Per tradition, Eater Portland ends the year by reflecting on the last twelve months of dining in a series we call Year in Eater. We reach out to Portland food writers and influencers for their perspectives on major trends, impressive newcomers, and standout meals, and share their responses in a single package. Of course, 2020 was a historic and catastrophic year for the restaurant industry, so our questions this year hinge on that reality. Still, many wanted to celebrate the restaurants, chefs, and trends that really stepped up this year, and lament the restaurants lost to 2020. Look back on past years here.
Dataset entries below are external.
(** * sol-wallet-adapter: the session manager of [src/index.js]

    A shallow embedding of the [Wallet] class: the constructor, the inbound
    message handler, the connect / disconnect handlers, the request
    correlator, and the public [connect] / [disconnect] / [sign] operations.

    JavaScript values are a small inductive type, the [Map] of pending
    requests is an insertion-ordered association list, the mutable fields of
    [this] together with the ambient browser objects form one record that is
    threaded through a state-and-exception monad, and every call that leaves
    the class (DOM listeners, [postMessage], [emit], promise continuations)
    is appended to a log. The listeners of the host application and the
    reactions of promises are outside the class: an [emit] or a call of
    [resolve] / [reject] is one entry of the log and does not re-enter the
    session. *)

From Stdlib Require Import ZArith List String Ascii Bool Lia.
Import ListNotations.
Local Open Scope string_scope.
Local Open Scope Z_scope.
Local Set Warnings "-register-all".

(** ** JavaScript values *)

Inductive JsVal : Type :=
| JUndefined
| JNull
| JBool (b : bool)
| JNum (n : Z)
| JStr (s : string)
| JObj (props : list (string * JsVal))
| JArr (items : list JsVal)
| JBytes (bytes : list Z).

(** [typeof v] *)
Definition js_typeof (v : JsVal) : string :=
  match v with
  | JUndefined => "undefined"
  | JNull => "object"
  | JBool _ => "boolean"
  | JNum _ => "number"
  | JStr _ => "string"
  | JObj _ | JArr _ | JBytes _ => "object"
  end.

(** ToBoolean: what [if (v)], [!v] and [a || b] test. *)
Definition truthy (v : JsVal) : bool :=
  match v with
  | JUndefined | JNull => false
  | JBool b => b
  | JNum n => negb (n =? 0)
  | JStr s => negb (s =? "")%string
  | JObj _ | JArr _ | JBytes _ => true
  end.

(** What can be thrown, or handed to a [reject] continuation. *)
Inductive Reason : Type :=
| RTypeError
| RInvalidKey
| RError (msg : JsVal)
| RString (s : string).

Inductive Res (A : Type) : Type :=
| Ret (a : A)
| Thr (r : Reason).
Arguments Ret {A} a.
Arguments Thr {A} r.

(** Insertion-ordered association lists: JavaScript objects and [Map]. *)
Section Assoc.
Context {K V : Type} (eqb : K -> K -> bool).

Fixpoint alookup (k : K) (m : list (K * V)) : option V :=
  match m with
  | [] => None
  | (k', v) :: m' => if eqb k k' then Some v else alookup k m'
  end.

Definition ahas (k : K) (m : list (K * V)) : bool :=
  match alookup k m with Some _ => true | None => false end.

(** [set]: an existing key keeps its place, a new key goes last. *)
Fixpoint aset (k : K) (v : V) (m : list (K * V)) : list (K * V) :=
  match m with
  | [] => [(k, v)]
  | (k', v') :: m' =>
      if eqb k k' then (k', v) :: m' else (k', v') :: aset k v m'
  end.

Definition adelete (k : K) (m : list (K * V)) : list (K * V) :=
  filter (fun kv => negb (eqb k (fst kv))) m.
End Assoc.

(** [v.k] for the protocol's field names ([isRN], [method], [params],
    [publicKey], [autoApprove], [id], [result], [error]); none of them is a
    built-in property of a primitive, an array or a typed array. *)
Definition js_get (v : JsVal) (k : string) : Res JsVal :=
  match v with
  | JUndefined | JNull => Thr RTypeError
  | JObj props =>
      Ret (match alookup String.eqb k props with
           | Some x => x
           | None => JUndefined
           end)
  | _ => Ret JUndefined
  end.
This year, Eater sites around the country skipped over the usual end-of-year Eater Awards for a reason: It didn’t feel quite right to name a best restaurant or chef or food cart in a year this difficult for everyone. But we still ate out (or in), and we still have memories of meals that carried us through the indescribably hard times. Perhaps it’s too obvious to say, but food writers write about food because they love it. They love the experience of sitting at a bar or in a restaurant, ordering a beverage, feeling the warmth and convivial energy of the space, and eating something challenging or nostalgic or intricate or exquisitely simple. That love didn’t go away this year; if anything, it grew stronger, a yearning for an experience that was too unsafe to recreate. But some meals, even if they were served in to-go boxes or on chilly patios, made all the noise of this year fade. Some meals, from the Great Before, have kept us going. It doesn’t feel right to ignore the people who pulled that off, either. So, below, we share the meals that blew us away this year — our favorite meals, served onsite or taken home.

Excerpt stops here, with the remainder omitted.